Highlighting the concept’s huge potential in crime detection, senior author Pieter Dorrestein cited a typical crime scene in which personal objects like a phone, pen or key may come with or without fingerprints or DNA and prints. In such a puzzling situation, nothing helps the cops than relying on the new modeling to take the investigation forward.
The study published by Proceedings of the National Academy of Sciences had scientists examining the swabs from the mobile phones belonging to 39 volunteers. Later they analyzed it with mass spectrometry to trace individual molecules on the mobile phone’s case and screen.

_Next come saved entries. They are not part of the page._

(* ===== verification/ErrorCodes.v ===== *)
(** The error codes of [include/qdgz300/common/error_codes.h] and their names. *)

From S2P Require Import Prelude.
From stdpp Require Import strings.
Open Scope Z_scope.

Module ErrorCodes.

(** The enumerators with their values and the names [error_name] returns. *)
Definition error_table : list (Z * string) :=
  [(0, "OK"); (1001, "RECV_SOCKET_INIT_FAILED"); (1002, "RECV_BIND_FAILED");
   (1003, "RECV_AFFINITY_MISMATCH"); (1010, "RECV_MAGIC_MISMATCH"); (1011, "RECV_VERSION_MISMATCH");
   (1012, "RECV_PACKET_TYPE_UNKNOWN"); (1013, "RECV_PAYLOAD_LEN_MISMATCH"); (1014, "RECV_SOURCE_ID_INVALID");
   (1020, "RECV_CRC_FAILED"); (1030, "RECV_REASM_TIMEOUT"); (1031, "RECV_REASM_OVERSIZE");
   (1032, "RECV_REASM_TOTALFRAGS_EXCEED"); (1033, "RECV_LATE_FRAGMENT"); (1034, "RECV_DUPLICATE_FRAGMENT");
   (1040, "RECV_QUEUE_FULL"); (1050, "RECV_MEMORY_POOL_EXHAUSTED"); (2001, "GPU_STREAM_INIT_FAILED");
   (2010, "GPU_H2D_FAILED"); (2011, "GPU_KERNEL_LAUNCH_FAILED"); (2012, "GPU_D2H_FAILED");
   (2020, "GPU_COMPUTE_TIMEOUT"); (2021, "GPU_COMPUTE_TIMEOUT_PERSISTENT");
   (2030, "GPU_PINNED_ALLOC_FAILED"); (3001, "TRACK_ASSOCIATION_FAILED"); (3010, "TRACK_ID_OVERFLOW");
   (3020, "FUSION_HANDOVER_FAILED"); (4001, "GW_TCP_BIND_FAILED"); (4002, "GW_TCP_ACCEPT_FAILED");
   (4010, "GW_HANDSHAKE_FAILED"); (4020, "GW_SERIALIZE_FAILED"); (4021, "GW_TRUNCATED");
   (4030, "GW_UDP_SEND_FAILED"); (4040, "GW_OUTPUT_QUEUE_FULL"); (5001, "ORC_INVALID_TRANSITION");
   (5002, "ORC_TRANSITION_TOO_FAST"); (5010, "ORC_COMMAND_BRIDGE_TIMEOUT");
   (5011, "ORC_COMMAND_BRIDGE_MAX_RETRY"); (5020, "ORC_EVENT_THROTTLED"); (6001, "CFG_VALIDATION_FAILED");
   (6002, "CFG_FROZEN_PARAM_MODIFIED"); (6010, "CFG_SNAPSHOT_VERSION_CONFLICT"); (7001, "TIME_SYNC_LOST");
   (7002, "TIME_HOLDOVER_EXPIRED"); (8001, "HEALTH_BOOT_CHECK_FAILED"); (8002, "HEALTH_WARMUP_TIMEOUT");
   (8010, "HEALTH_RUNTIME_ANOMALY"); (9001, "MEMORY_POOL_EXHAUSTED"); (9002, "QUEUE_OVERFLOW_PERSISTENT");
   (9003, "INPUT_SENSOR_MISSING"); (9004, "REASM_TIMEOUT_VIOLATION")].

Definition error_name (code : Z) : string :=
  match list_find (fun e => e.1 = code) error_table with
  | Some (_, (_, n)) => n
  | None => "UNKNOWN"
  end.

(** Different codes have different names, and no code is called unknown. *)
Lemma error_name_inj c c' :
  c ∈ error_table.*1 -> c' ∈ error_table.*1 -> error_name c = error_name c' -> c = c'.
Proof.
  assert (forallb (fun a => forallb (fun b => bool_decide (error_name a = error_name b -> a = b)) error_table.*1)
    error_table.*1 = true) as H by (vm_compute; reflexivity).
  rewrite forallb_forall in H. intros Hc%list_elem_of_In Hc'%list_elem_of_In. specialize (H c Hc).
  rewrite forallb_forall in H. specialize (H c' Hc'). by apply bool_decide_eq_true in H.
Qed.

Lemma error_name_known c : c ∈ error_table.*1 -> error_name c <> "UNKNOWN".
Proof.
  assert (forallb (fun a => bool_decide (error_name a <> "UNKNOWN")) error_table.*1 = true) as H by (vm_compute; reflexivity).
  rewrite forallb_forall in H. intros Hc%list_elem_of_In. specialize (H c Hc). by apply bool_decide_eq_true in H.
Qed.

End ErrorCodes.
(** C15: what the file of the consumer holds.  Packets are delivered and the consumer
    iterates in any order, over any drop-oldest queue, a push and a pop not
    overlapping, and [write] may write any part of what it is given.  The run does
    not block; the consumer processes blocks of packets delivered, in order and
    each at most once; the statistics are those of exactly these blocks; and the
    file is the concatenation of one start of the record of each, however many bytes
    the writes left out.  If every write is complete, the file reads back as the blocks
    processed, with their data. *)
Theorem consumer_file_roundtrip (q : Q) array_id ops interval now c
    (Hq : bq_inv q) (Hempty : bq_contents q = [])
    (Hstart : start true false true interval now (Some q) = Some c)
    (Hok : Forall (deliver_ok array_id) ops) :
  exists c' done file parts, run_blocks array_id ops c = Some c' /\ output c' = Some file /\
    done `sublist_of` (ops ≫= adapted array_id) /\ sc_stats c' = stats_of done /\
    file = concat parts /\ Forall2 prefix parts (record_bytes <$> done) /\
    (Forall full_write ops -> read_file (length file) file = Some (stored <$> done)).
Proof.
  injection Hstart as <-.
  destruct (run_blocks_inv (Forall full_write ops) array_id ops
    (mkStubConsumer true interval (Some q) (mkStats 0 0 0 0 0) 0 0 0 now (Some [])) [] [] id)
    as (c' & done & E & q' & parts & _ & _ & Hsub & Hst & _ & Hout & Hparts & Hfull).
  { exists q, []. rewrite Hempty. by split_and!. }
  cbn [app] in Hsub. assert (Hs : done `sublist_of` (ops ≫= adapted array_id)).
  { etrans; [|done]. by apply sublist_inserts_r. }
  exists c', done, (concat parts), parts. split_and!; try done. intros Hf. rewrite (Hfull Hf).
  apply read_file_records; [|apply length_records].
  apply list.Forall_forall. intros b Hb. pose proof (adapted_ok array_id ops Hok) as Ha.
  rewrite list.Forall_forall in Ha. apply Ha. by eapply elem_of_sublist.
Qed.

End ConsumerProps.

(** ** Witnesses *)

Module Demo.

Instance demo_bq : BoundedQueue RawBlock (SPSCQueue.SPSCQueue RawBlock) :=
  QueueInstances.SPSCQueue_bounded 4 3 1 (fun i => (i =? 0)%nat) ltac:(lia) eq_refl ltac:(lia).

Definition demo_packet (n : Z) : OrderedPacket :=
  mkOrderedPacket ParsedPacket_zero (Some [n; 2; 3]) 3 false (n =? 2) n.
Definition demo_queue := SPSCQueue.SPSCQueue_init 4 (adapt 0 1 (demo_packet 0)).
Definition all_written : RawBlock -> Z * Z := fun b => (31, blk_data_size b).
Definition demo_ops : list BlockOp :=
  [Deliver 5 (demo_packet 1); Deliver 6 (demo_packet 2); Iterate 1000 all_written; Iterate 3000 all_written].

End Demo.

Import Demo.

Further, they compared the results with the Global Natural Products Social Molecular Networking database records to know the chemical makeup of products and drugs for revealing the unique profile of each owner.
Easy Personal Profiling
According to first author Amina Bouslimani, the molecules left behind on phones could tell whether a person is female or male, uses cosmetics, drinks coffee, prefers beer, likes spicy food, is under depression, wears sunscreen and is in the habit of spending a lot of time outdoors.
Dorrestein’s team constructed 3D models to illustrate molecules traced at different locations on the bodies of volunteers. It was noticed that bulks of the molecular features in the skin swabs were that of hygiene and beauty products such as sunscreen.
The information gleaned helped the researchers make a personalized lifestyle “read-out” from each phone.
According to the authors, umpteen applications are possible from such profiling including criminal profiling, airport screening, medical use, clinical trial stratification and environmental studies.
They are sure that as soon as the information reaches a critical mass, pinning down the owner of an object will not be all difficult.
However, there are limitations too, according to Dorrestein. Molecular read-outs may provide a general profile of a person’s lifestyle but that may not be as effective as the one-to-one match delivered by a fingerprint.